Establish a clear line of communication

A clear, direct, and regular line of communication between municipal and institutional leadership is vital to establishing the relationships and trust necessary to advance an anchor strategy and uncover the joint benefits of collaboration. Regular leadership meetings provide an opportunity to explore common interests and shared goals, as well as opportunities for joint projects and partnerships on many levels. They also help establish the leadership buy-in that is critical to success.

Initiate joint projects and planning efforts

Joint projects and planning efforts between anchor institutions, municipal government, and local communities can provide important opportunities to establish and grow partnerships, and determine points of common interest and benefit. New York, New Jersey, and Connecticut can incentivize this type of collaboration by providing grant funds to support joint projects and joint planning efforts; and prioritizing infrastructure investment, housing subsidies, and economic development funds for implementation of such efforts.

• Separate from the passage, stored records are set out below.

Lemma pick_time w c :
  tb_inv w -> own_head w c ->
  wp (pick_next_task_rt c) w (fun o w' => tb_inv w' /\ flow (fr w) (fr w') /\ forall t, o = Some t -> ready w' c t).
Proof.
  intros Hw Hown. unfold pick_next_task_rt, _pick_next_task_rt.
  assert (Hrest : forall o w1, tb_inv w1 -> flow (fr w) (fr w1) -> (forall t, o = Some t -> ready w1 c t) ->
    wp (match o with Some t => dequeue_pushable_task c t | None => mret tt end ;;
        b ← has_pushable_tasks c; r ← cpu_rq c; put_rq c (set_post_schedule b r) ;; mret o) w1
      (fun o w' => tb_inv w' /\ flow (fr w) (fr w') /\ forall t, o = Some t -> ready w' c t)).
  { intros o w1 H1 F1 R1. assert (HK : wp (match o with Some t => dequeue_pushable_task c t | None => mret tt end ;;
        b ← has_pushable_tasks c; r ← cpu_rq c; put_rq c (set_post_schedule b r) ;; mret o) w1 (fun o' w' => o' = o /\ fr w' = fr w1)).
    { repeat wp_step; split; try done; fr_solve. }
    eapply wp_mono; [exact HK|]. intros ? w2 [-> E]. unfold tb_inv, ready in *. by rewrite E. }
  wp_step. wp_step. apply wp_cpu_rq. intros r Hr. destruct (_ || _); [apply wp_ret; by apply Hrest|].
  wp_step. apply wp_deref. intros t Et. wp_step. apply wp_get_rt. intros p Hp. wp_step. apply wp_put_rt. apply wp_ret.
  set (w1 := with_rt t _ w). destruct (clock_bounds w c r Hw Hr) as (B1 & B2 & B3).
  assert (H1 : tb_inv w1 /\ flow (fr w) (fr w1)).
  { apply tb_inv_flow; [done| |]; unfold w1; rewrite fr_rt.
    - apply tb_task; [apply Hw|]. intros d y Hy Ec _. assert (d = c) as -> by by apply (Hown r t d y).
      rewrite (fr_lookup w c r Hr) in Hy. injection Hy as <-. cbn. lia.
    - by apply (flow_tk _ _ (bw_task p)); [apply fr_task|]. }
  destruct H1 as [H1 F1]. apply Hrest; [done|done|]. intros ? [= <-] e He. exists (bw_rq r).
  split; [by apply (fr_lookup w1)|]. unfold w1 in He. rewrite fr_rt in He. cbn in He. rewrite lookup_insert_eq in He.
  by injection He as _ <-.
Qed.
(** what is queued on [c] runs nowhere else, while the queue and the running
    tasks are those of [w] *)
Lemma own_head_of w w2 a2 c v2 :
  rt_inv w -> repr w2 a2 -> flow (fr w) (fr w2) -> v_rqs a2 !! c = Some v2 ->
  (exists r, rqs w !! c = Some r /\ v_queue v2 = queue (rt r)) -> own_head w2 c.
Proof.
  intros [Hr Ha] H2 F2 Hv2 (r & Hrc & Eq) r2 t d y Hr2 Et Hy Ec.
  rewrite (repr_rq_back w2 a2 c r2 H2 Hr2) in Hv2. injection Hv2 as <-. cbn in Eq.
  rewrite (pick_entity_head _ _ (arr_rqs w2 (rp_arr _ _ H2) c r2 Hr2)), Eq in Et.
  assert (Hin : t ∈ concat (queue (rt r))) by (destruct (concat (queue (rt r))); [done|]; injection Et as ->; by left).
  apply (vo_place _ _ Ha c _ t (repr_rq_back w _ c r Hr Hrc)) in Hin as (p & x & _ & Hx & _ & _ & Hc).
  destruct (fmap_lookup_eq f_curr (f_rqs (fr w2)) (f_rqs (fr w)) d y (fl_curr _ _ F2) Hy) as (y0 & Hy0 & E0).
  cbn in Hy0. rewrite lookup_fmap in Hy0. destruct (rqs w !! d) as [rd|] eqn:Ed; [|done]. injection Hy0 as <-.
  destruct (vo_curr _ _ Ha d _ (repr_rq_back w _ d rd Hr Ed)) as (? & x' & _ & Hx' & _ & Hd). cbn in Hx, Hx', E0.
  congruence.
Qed.

(** a task of another class is always ready *)
Lemma foreign_ready w w2 c t : rt_inv w -> flow (fr w) (fr w2) -> foreign (abs w) c t -> ready w2 c t.
Proof.
  intros [Hr _] F (p & x & Hp & _ & Hcl & _) e He. destruct Hcl.
  destruct (repr_rt w _ t p Hr Hp) as (p' & Hp' & <-). pose proof (f_equal (lookup t) (fl_class _ _ F)) as E.
  cbn in E. rewrite !lookup_fmap, Hp' in E. cbn in He. rewrite lookup_fmap in He. destruct (rts w2 !! t) as [r|]; [|done].
  cbn in He, E. unfold bw_task in He. cbn. congruence.
Qed.

(** the switch itself *)
Lemma turn_tb w c n m :
  tb_inv w -> ready w c n ->
  wp (p ← get_rt m; put_rt m (set_need_resched false p) ;;
      r ← cpu_rq c; put_rq c (set_skip_clock_update 0 r) ;;
      if decide (m = n) then mret tt
      else r ← cpu_rq c; put_rq c (set_curr n r) ;; q ← get_rt n; put_rt n (set_on_cpu true q) ;;
           p ← get_rt m; put_rt m (set_on_cpu false p)) w (fun _ w' => tb_ok (fr w')).
Proof.
  intros Hw Hn. wp_step. apply wp_get_rt. intros p Hp. wp_step. apply wp_put_rt. set (w1 := with_rt _ _ w).
  assert (E1 : fr w1 = fr w) by by eapply fr_with_rt.
  wp_step. apply wp_cpu_rq. intros r Hr. wp_step. apply wp_put_rq. set (w2 := with_rq _ _ w1).
  assert (E2 : fr w2 = fr w) by (rewrite <- E1; by eapply fr_with_rq). clearbody w2.
  case_decide; [apply wp_ret; rewrite E2; apply Hw|]. wp_step. apply wp_cpu_rq. intros r2 Hr2. wp_step. apply wp_put_rq.
  set (w3 := with_rq _ _ w2). assert (H3 : tb_ok (fr w3)).
  { unfold w3. rewrite fr_rq. pose proof (fr_lookup w2 c r2 Hr2) as Hl. rewrite E2 in *.
    destruct (tb_clock _ (proj1 Hw) c _ Hl). apply (tb_time _ c (bw_rq r2)); try done; [apply Hw|].
    intros e He. destruct (Hn e He) as (y & Hy & ->). rewrite Hl in Hy. injection Hy as <-. cbn in *. lia. }
  assert (HK : keeps (q ← get_rt n; put_rt n (set_on_cpu true q) ;; p ← get_rt m; put_rt m (set_on_cpu false p))) by keep.
  apply (wp_keeps _ w3 _ HK). intros ? w4 ->. done.
Qed.
Lemma switch_tb w c r hi lo :
  rt_inv w -> tb_inv w -> rqs w !! c = Some r ->
  (forall t, hi = Some t -> foreign (abs w) c t) -> foreign (abs w) c lo ->
  wp (switch_rt hi lo c) w (fun _ w' => tb_ok (fr w')).
Proof.
  intros Hi Hw Hr Hhi Hlo. destruct (curr_some w c r Hi Hr) as (q & x & Hq & Hx & _).
  pose proof (repr_rq_back w _ c r (proj1 Hi) Hr) as Hv. pose proof (repr_rt_back w _ _ q (proj1 Hi) Hq) as Hqv.
  unfold switch_rt. wp_step. apply wp_cpu_rq. intros r0 Hr0. simplify_eq. cbv zeta. wp_step. apply wp_get_rt. intros q0 Hq0.
  rewrite Hq in Hq0. injection Hq0 as <-. wp_step. apply wp_task_on_rq. intros o. wp_step.
  eapply wp_mono; [apply wp_runs; [|apply (kt_when (o || _) _ (update_clock_time c)); done]|].
  { apply (runs_calm _ w _ (proj1 Hi)), calms_when. intros _. by apply (update_rq_clock_calm c r). }
  intros _ w1 (H1 & T1 & F1). wp_step. set (b := bool_decide (class q = rt_class)).
  eapply wp_mono; [apply wp_runs; [|apply (kt_when b _ (put_prev_time c (curr r))); done]|].
  { apply (runs_mono _ _ (fun _ w' => exists v2, repr w' (v_upd c v2 (abs w)) /\ v_queue v2 = queue (rt r))); [|intros ? ? H; exact H].
    unfold b. case_bool_decide as Hcl; cbn [when]; [|apply runs_ret; exists (rq_abs r); by rewrite v_upd_id].
    eapply runs_mono; [apply (put_prev_task_rt_ok w1 _ c _ (curr r) (task_abs q) H1 Hv Hqv)|].
    - intros Hin. split_and!; [done|done|by apply (vo_task _ _ (proj2 Hi) _ _ Hqv)..].
    - intros ? w2 H2. eexists. split; [exact H2|]. by destruct (_ && _). }
  intros _ w2 ((v2 & H2 & Eq) & T2 & F2). assert (F : flow (fr w) (fr w2)) by by trans (fr w1).
  apply wp_bind. apply (wp_mono _ _ (fun n w3 => tb_inv w3 /\ ready w3 c n)); [|intros n w3 [? ?]; by apply turn_tb].
  destruct hi as [t|]; [apply wp_ret; split; [done|]; by apply (foreign_ready w), Hhi|].
  wp_step. eapply wp_mono; [apply pick_time; [done|]|].
  - eapply (own_head_of w w2); [done|exact H2|done|apply v_upd_lookup|by exists r].
  - intros n w3 (T3 & F3 & R3). apply wp_ret. split; [done|]. destruct n as [t|]; [by apply R3|].
    apply (foreign_ready w); [done|by trans (fr w2)|done].
Qed.

(** two CPUs never run the same task *)
Lemma placed_inj w : rt_inv w -> curr_inj (fr w).
Proof.
  intros [Hr Ha] c d x y. cbn. rewrite !lookup_fmap.
  destruct (rqs w !! c) as [rc|] eqn:Ec; [|done]. destruct (rqs w !! d) as [rd|] eqn:Ed; [|done].
  cbn. intros [= <-] [= <-] E. cbn in E.
  destruct (vo_curr _ _ Ha c _ (repr_rq_back w _ c rc Hr Ec)) as (? & x1 & _ & Hx1 & _ & H1).
  destruct (vo_curr _ _ Ha d _ (repr_rq_back w _ d rd Hr Ed)) as (? & x2 & _ & Hx2 & _ & H2).
  cbn in Hx1, Hx2. congruence.
Qed.
End Turn.

(** ** Events

    The events that drive the class, one operation each, composed from the code
    of rt.c and core.c.  [rt_step_safe] is the heart of the component: in a state
    that satisfies the invariants every valid event runs without an oops
    (BUG_ON, a null or dangling pointer, an index out of range), and both
    invariants hold afterwards; it returns if nothing interferes with the locks.
    [contend] is the interference at the points where a lock is given up. *)

Inductive rt_op :=
| Wake (t : nat)                                (** try_to_wake_up() of a task of the class *)
| Sleep (fatal : bool) (c : nat)                (** __schedule(): the running task sleeps *)
| Switch (hi : option nat) (lo c : nat)         (** __schedule(): the next task *)
| Tick (c : nat)                                (** scheduler_tick() *)
| Yield (c : nat)                               (** sys_sched_yield() *)
| Affinity (t : nat) (m : gset nat)             (** set_cpus_allowed_ptr() *)
| SetPrio (t : nat) (prio : Z)                  (** rt_mutex_setprio() *)
| Push (c : nat)                                (** post_schedule() *)
| Pull (c prev : nat)                           (** pre_schedule() *)
| Timer (overruns : list Z) (idle : bool)       (** the period timer *)
| Clock (ns ticks : Z)                          (** time passes *)
| Offline (c : nat)                             (** set_rq_offline() *)
| Online (c : nat)                              (** set_rq_online() *)
| Limits (period runtime : Z).                  (** sched_rt_handler() *)

Section System.
Context {RL : RtLib}.
Implicit Types (w : rtw) (a : view) (r : rq) (p : rt_task) (x : task_struct) (c d t : nat).
Variables (HZ : Z) (contend : nat -> nat -> rtw -> option rtw) (fuel : nat).
(* ===== verification/DlRq.v ===== *)
(** * The deadline class: run queues and bandwidth servers (kernel/sched/deadline.c)

    SCHED_DEADLINE tasks wait in a tree per CPU, ordered by absolute deadline;
    a task that has used up the runtime of its current instance is taken off
    the tree and comes back, with a later deadline, when its timer fires.  The
    world is that of the real-time class (RtRq.v, field [base]) with the parts
    of struct rq, struct task_struct and struct root_domain that belong to this
    class.  The configuration is the same, without CONFIG_SCHED_HRTICK.

    lib/rbtree.c is the class [RbLib] of EpTree.v, kernel/sched/cpudeadline.c
    the class [DlLib] below; a timer of kernel/hrtimer.c is the time at which
    it expires, if it is active. *)

From S2P Require Import Prelude Wait Tasklet Cmgroup Sched EpTree RtRq RtPush.
Local Open Scope Z_scope.

Definition DL_SCALE : Z := 10.
Definition DL_MAX_TRIES : nat := 3.
Definition SCHED_DEADLINE : Z := 6.

(** ** What the class uses of other files

    [cpudl_find d m s] is the CPU cpudl_find() returns for a task of deadline
    [d] and affinity [m] with the mask it fills, or [None] for -1;
    [cpudl_find_null] is the same with a null pointer for the mask.
    [ktime_us_delta] is in include/linux/ktime.h. *)
Class DlLib := {
  cpudl : Type;
  cpudl_set : nat -> Z -> bool -> cpudl -> cpudl;
  cpudl_find : Z -> gset nat -> cpudl -> option (nat * gset nat);
  cpudl_find_null : Z -> gset nat -> cpudl -> option nat;
  ktime_us_delta : Z -> Z -> Z
}.

(** ** Structures *)

(** struct dl_rq; [earliest_dl.curr] and [.next] are [earliest_curr] and
    [earliest_next], the trees hold tasks *)
Record dl_rq := DlRq {
  dl_root : rbtree nat;
  rb_leftmost : option nat;
  dl_nr_running : Z;
  earliest_curr : Z;
  earliest_next : Z;
  dl_nr_migratory : Z;
  dl_overloaded : bool;
  pushable_root : rbtree nat;
  pushable_leftmost : option nat
}.

Definition set_dl_root (z : rbtree nat) (x : dl_rq) : dl_rq :=
  DlRq z (rb_leftmost x) (dl_nr_running x) (earliest_curr x) (earliest_next x)
    (dl_nr_migratory x) (dl_overloaded x) (pushable_root x) (pushable_leftmost x).
Definition set_rb_leftmost (z : option nat) (x : dl_rq) : dl_rq :=
  DlRq (dl_root x) z (dl_nr_running x) (earliest_curr x) (earliest_next x)
    (dl_nr_migratory x) (dl_overloaded x) (pushable_root x) (pushable_leftmost x).
Definition set_dl_nr_running (z : Z) (x : dl_rq) : dl_rq :=
  DlRq (dl_root x) (rb_leftmost x) z (earliest_curr x) (earliest_next x)
    (dl_nr_migratory x) (dl_overloaded x) (pushable_root x) (pushable_leftmost x).
Definition set_earliest_curr (z : Z) (x : dl_rq) : dl_rq :=
  DlRq (dl_root x) (rb_leftmost x) (dl_nr_running x) z (earliest_next x)
    (dl_nr_migratory x) (dl_overloaded x) (pushable_root x) (pushable_leftmost x).
Definition set_earliest_next (z : Z) (x : dl_rq) : dl_rq :=
  DlRq (dl_root x) (rb_leftmost x) (dl_nr_running x) (earliest_curr x) z
    (dl_nr_migratory x) (dl_overloaded x) (pushable_root x) (pushable_leftmost x).
Definition set_dl_nr_migratory (z : Z) (x : dl_rq) : dl_rq :=
  DlRq (dl_root x) (rb_leftmost x) (dl_nr_running x) (earliest_curr x)
    (earliest_next x) z (dl_overloaded x) (pushable_root x) (pushable_leftmost x).
Definition set_dl_overloaded (z : bool) (x : dl_rq) : dl_rq :=
  DlRq (dl_root x) (rb_leftmost x) (dl_nr_running x) (earliest_curr x)
    (earliest_next x) (dl_nr_migratory x) z (pushable_root x) (pushable_leftmost x).
Definition set_pushable_root (z : rbtree nat) (x : dl_rq) : dl_rq :=
  DlRq (dl_root x) (rb_leftmost x) (dl_nr_running x) (earliest_curr x)
    (earliest_next x) (dl_nr_migratory x) (dl_overloaded x) z (pushable_leftmost x).
Definition set_pushable_leftmost (z : option nat) (x : dl_rq) : dl_rq :=
  DlRq (dl_root x) (rb_leftmost x) (dl_nr_running x) (earliest_curr x)
    (earliest_next x) (dl_nr_migratory x) (dl_overloaded x) (pushable_root x) z.

(** struct sched_dl_entity and three fields of the task.  [rb_linked] and
    [pushable_linked] tell that the task's nodes are not RB_EMPTY_NODE();
    [pi_top] is rt_mutex_get_top_task(). *)
Record dl_entity := DlEntity {
  dl_runtime : Z;
  dl_deadline : Z;
  dl_period : Z;
  se_bw : Z;
  runtime : Z;
  deadline : Z;
  se_flags : Z;
  dl_throttled : bool;
  dl_new : bool;
  dl_boosted : bool;
  dl_timer : option Z;
  rb_linked : bool;
  pushable_linked : bool;
  normal_prio : Z;
  pi_top : option nat
}.
(** the policy that __setscheduler() and __sched_setscheduler() take from the
    attributes, whose field is an unsigned int *)
Definition set_policy_of (p : rt_task) (a : sched_attr) : Z :=
  let policy' := s32 (sched_policy a) in if policy' =? -1 then policy p else policy'.
Definition check_policy_of (p : rt_task) (a : sched_attr) : Z :=
  let policy' := s32 (sched_policy a) in if policy' <? 0 then policy p else policy'.

Definition __setscheduler (static : Z) (getprio : nat -> Z -> Z) (t : nat) (a : sched_attr) : D unit :=
  p ← task_of t;
  let policy := set_policy_of p a in
  lift_rt (put_rt t (set_policy policy p)) ;;
  when (dl_policy policy) (__setparam_dl t a) ;;
  let static := if fair_policy policy then NICE_TO_PRIO (sched_nice a) else static in
  let normal := normal_prio_of policy (sched_priority a) static in
  upd_dl t (set_normal_prio normal) ;;
  let prio := getprio t normal in
  lift_rt (p ← get_rt t; put_rt t (set_prio prio (set_class (class_of_prio prio) p))).

(** check_class_changed(), the part of this class *)
Definition check_class_changed_dl (fuel c t : nat) (prev_class : sched_class) (oldprio : Z) : D unit :=
  p ← task_of t;
  if decide (prev_class <> class p) then
    when (bool_decide (prev_class = dl_class)) (switched_from_dl c t) ;;
    when (bool_decide (class p = dl_class)) (switched_to_dl fuel c t)
  else when (bool_decide (class p = dl_class) && (negb (oldprio =? prio p) || dl_task p)) (prio_changed_dl fuel c t).

(** __sched_setscheduler() from the test of the bandwidth on, what the other
    classes do left out *)
Definition sched_setscheduler_dl (fuel : nat) (static : Z) (getprio : nat -> Z -> Z) (t : nat) (a : sched_attr) : D Z :=
  c ← cpu_of_task t;
  r ← rq_of c;
  p ← task_of t;
  let policy := check_policy_of p a in
  err ← (if dl_policy policy || dl_task p then dl_overflow t policy a else mret 0);
  if negb (err =? 0) then mret (- EBUSY)
  else
    q ← queued t;
    let running := bool_decide (curr r = t) in
    let prev_class := class p in
    when q (lift_rt (update_rq_clock c) ;;
            when (bool_decide (prev_class = dl_class)) (dequeue_task_dl c t) ;;
            lift_rt (lift_k (dequeue_task t DEQUEUE_NOCMGROUP))) ;;
    when (running && bool_decide (prev_class = dl_class)) (put_prev_task_dl c t) ;;
    __setscheduler static getprio t a ;;
    p' ← task_of t;
    when (running && bool_decide (class p' = dl_class)) (set_curr_task_dl c) ;;
    when q (lift_rt (update_rq_clock c) ;;
            when (bool_decide (class p' = dl_class)) (enqueue_task_dl c t ENQUEUE_NOCMGROUP) ;;
            lift_rt (lift_k (enqueue_task t ENQUEUE_NOCMGROUP))) ;;
    check_class_changed_dl fuel c t prev_class (prio p) ;;
    mret 0.

(** a task of the class dies: its bandwidth is free again *)
Definition task_dead_dl (t : nat) : D unit :=
  e ← get_dl t;
  w ← get;
  set_total_bw (u64 (dl_total_bw (rd (base w)) - se_bw e)) ;;
  upd_dl t (set_dl_timer None).
End Push.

The states should also explore leveraging federal programs, such as the Affordable Care Act’s community-benefit requirement, to encourage healthcare and other institutions to implement joint projects and planning efforts in partnership with their local community and municipal government.

Outcomes

By 2030, collaboration between anchor institutions, municipalities, and local communities should be standard practice and imbedded into the fabric of government and anchor institution operations throughout the region. Anchor strategies and community partnerships should be included in local comprehensive plans, and partnerships with municipalities and local neighborhoods should be included in anchor institutions’ strategic planning documents. The outcome of this cultural shift should include:

  • Collaborations between anchors and public schools, community colleges, vocational training centers, workforce intermediaries, and other community-based organizations to connect residents with jobs at the anchor institutions that have clear career pathways.
  • Mechanisms to facilitate anchor purchasing from local businesses, including minority-, women-, and employee-owned firms, by establishing targets and incentives for procurement, creating systems that allow multiple small businesses to provide bundled services to anchors, helping small businesses scale by connecting them to technical assistances and subcontracting opportunities, and addressing procurement barriers such as access to online hubs and contracting insurance and bonding requirements.
  • Anchor investment in quality affordable and mixed-income housing that can include partnering with or creating a subsidiary community development corporation, providing employer-assisted housing programs,or repurposing unused space or buildings for affordable and/or supportive housing.
  • Capital investments that can include removing walls, fences, and other physical barriers that separate institutions from their communities, intentionally connecting campuses to local streets with signage and uniform streetscapes, creating an accessible broadband network that spans both the anchor and the local neighborhood, and expanding transit access for both residents and employees.
  • Alignment of anchor core missions with local community needs and local expertise to sustain meaningful partnerships over the long term.

Paying for It

Establishing effective anchor strategies requires a commitment of staff resources necessary for developing relationships and growing sustainable collaborative institutional structures within government, institutions, and neighborhoods. Some new capital or programmatic investments may be needed from either the institution or municipality, but most investments would involve reprogramming or prioritization of existing resources.